*Provided entries:*
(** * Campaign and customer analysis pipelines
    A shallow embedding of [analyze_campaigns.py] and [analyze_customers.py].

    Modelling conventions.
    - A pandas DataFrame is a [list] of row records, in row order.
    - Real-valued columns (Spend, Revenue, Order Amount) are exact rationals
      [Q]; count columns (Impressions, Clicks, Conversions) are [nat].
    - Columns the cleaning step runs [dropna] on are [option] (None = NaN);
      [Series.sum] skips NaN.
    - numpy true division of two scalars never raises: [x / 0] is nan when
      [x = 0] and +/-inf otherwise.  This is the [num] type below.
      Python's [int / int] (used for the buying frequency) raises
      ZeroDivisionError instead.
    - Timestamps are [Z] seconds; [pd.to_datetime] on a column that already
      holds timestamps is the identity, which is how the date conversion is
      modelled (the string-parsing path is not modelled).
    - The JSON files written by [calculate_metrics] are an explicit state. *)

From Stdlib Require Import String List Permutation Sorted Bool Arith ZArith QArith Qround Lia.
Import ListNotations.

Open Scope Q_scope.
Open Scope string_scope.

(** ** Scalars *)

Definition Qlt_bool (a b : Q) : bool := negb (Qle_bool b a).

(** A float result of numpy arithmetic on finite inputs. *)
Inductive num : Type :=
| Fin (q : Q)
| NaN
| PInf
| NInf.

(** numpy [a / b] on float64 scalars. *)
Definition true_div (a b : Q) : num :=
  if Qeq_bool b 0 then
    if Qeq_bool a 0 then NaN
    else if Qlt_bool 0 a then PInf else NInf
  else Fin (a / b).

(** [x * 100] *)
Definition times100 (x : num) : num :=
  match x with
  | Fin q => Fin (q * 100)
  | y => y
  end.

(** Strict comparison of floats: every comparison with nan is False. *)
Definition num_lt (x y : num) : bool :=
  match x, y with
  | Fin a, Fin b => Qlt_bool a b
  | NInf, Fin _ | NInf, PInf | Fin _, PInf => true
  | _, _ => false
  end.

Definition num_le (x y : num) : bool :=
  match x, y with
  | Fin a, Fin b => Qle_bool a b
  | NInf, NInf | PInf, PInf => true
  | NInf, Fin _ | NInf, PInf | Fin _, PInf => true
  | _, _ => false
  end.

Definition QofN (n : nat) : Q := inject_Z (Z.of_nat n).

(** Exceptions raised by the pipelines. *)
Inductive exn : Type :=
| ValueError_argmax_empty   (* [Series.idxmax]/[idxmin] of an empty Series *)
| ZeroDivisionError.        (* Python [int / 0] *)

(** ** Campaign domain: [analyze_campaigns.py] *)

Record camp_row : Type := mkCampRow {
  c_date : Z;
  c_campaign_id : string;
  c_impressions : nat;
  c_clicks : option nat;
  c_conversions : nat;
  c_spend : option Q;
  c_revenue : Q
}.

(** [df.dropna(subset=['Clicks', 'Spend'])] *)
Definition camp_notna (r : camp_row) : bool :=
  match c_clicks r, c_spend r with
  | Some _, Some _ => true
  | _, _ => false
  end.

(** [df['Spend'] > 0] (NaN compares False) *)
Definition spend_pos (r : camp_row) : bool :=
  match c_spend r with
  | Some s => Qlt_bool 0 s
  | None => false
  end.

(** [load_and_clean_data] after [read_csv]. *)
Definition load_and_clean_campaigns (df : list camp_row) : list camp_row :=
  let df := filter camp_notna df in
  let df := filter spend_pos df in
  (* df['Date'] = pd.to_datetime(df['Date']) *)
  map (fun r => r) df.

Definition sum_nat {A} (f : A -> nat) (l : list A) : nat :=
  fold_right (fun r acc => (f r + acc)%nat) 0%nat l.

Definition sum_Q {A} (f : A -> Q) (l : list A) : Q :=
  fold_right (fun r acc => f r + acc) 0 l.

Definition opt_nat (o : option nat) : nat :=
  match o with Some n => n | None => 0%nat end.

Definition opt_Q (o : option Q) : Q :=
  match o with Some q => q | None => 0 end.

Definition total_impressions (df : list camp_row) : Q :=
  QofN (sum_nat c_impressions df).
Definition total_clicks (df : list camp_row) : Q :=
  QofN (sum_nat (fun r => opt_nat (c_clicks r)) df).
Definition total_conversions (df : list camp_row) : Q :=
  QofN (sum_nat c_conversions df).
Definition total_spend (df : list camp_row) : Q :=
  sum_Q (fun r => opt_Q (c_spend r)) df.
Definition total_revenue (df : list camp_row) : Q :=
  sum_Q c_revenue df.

*Problem:*
Word for word, restate the lines above from the line containing "Fin (q * 100)" through the line containing "Inductive exn : Type", with both included and nothing else.

*Response below:*
  | Fin q => Fin (q * 100)
  | y => y
  end.

(** Strict comparison of floats: every comparison with nan is False. *)
Definition num_lt (x y : num) : bool :=
  match x, y with
  | Fin a, Fin b => Qlt_bool a b
  | NInf, Fin _ | NInf, PInf | Fin _, PInf => true
  | _, _ => false
  end.

Definition num_le (x y : num) : bool :=
  match x, y with
  | Fin a, Fin b => Qle_bool a b
  | NInf, NInf | PInf, PInf => true
  | NInf, Fin _ | NInf, PInf | Fin _, PInf => true
  | _, _ => false
  end.

Definition QofN (n : nat) : Q := inject_Z (Z.of_nat n).

(** Exceptions raised by the pipelines. *)
Inductive exn : Type :=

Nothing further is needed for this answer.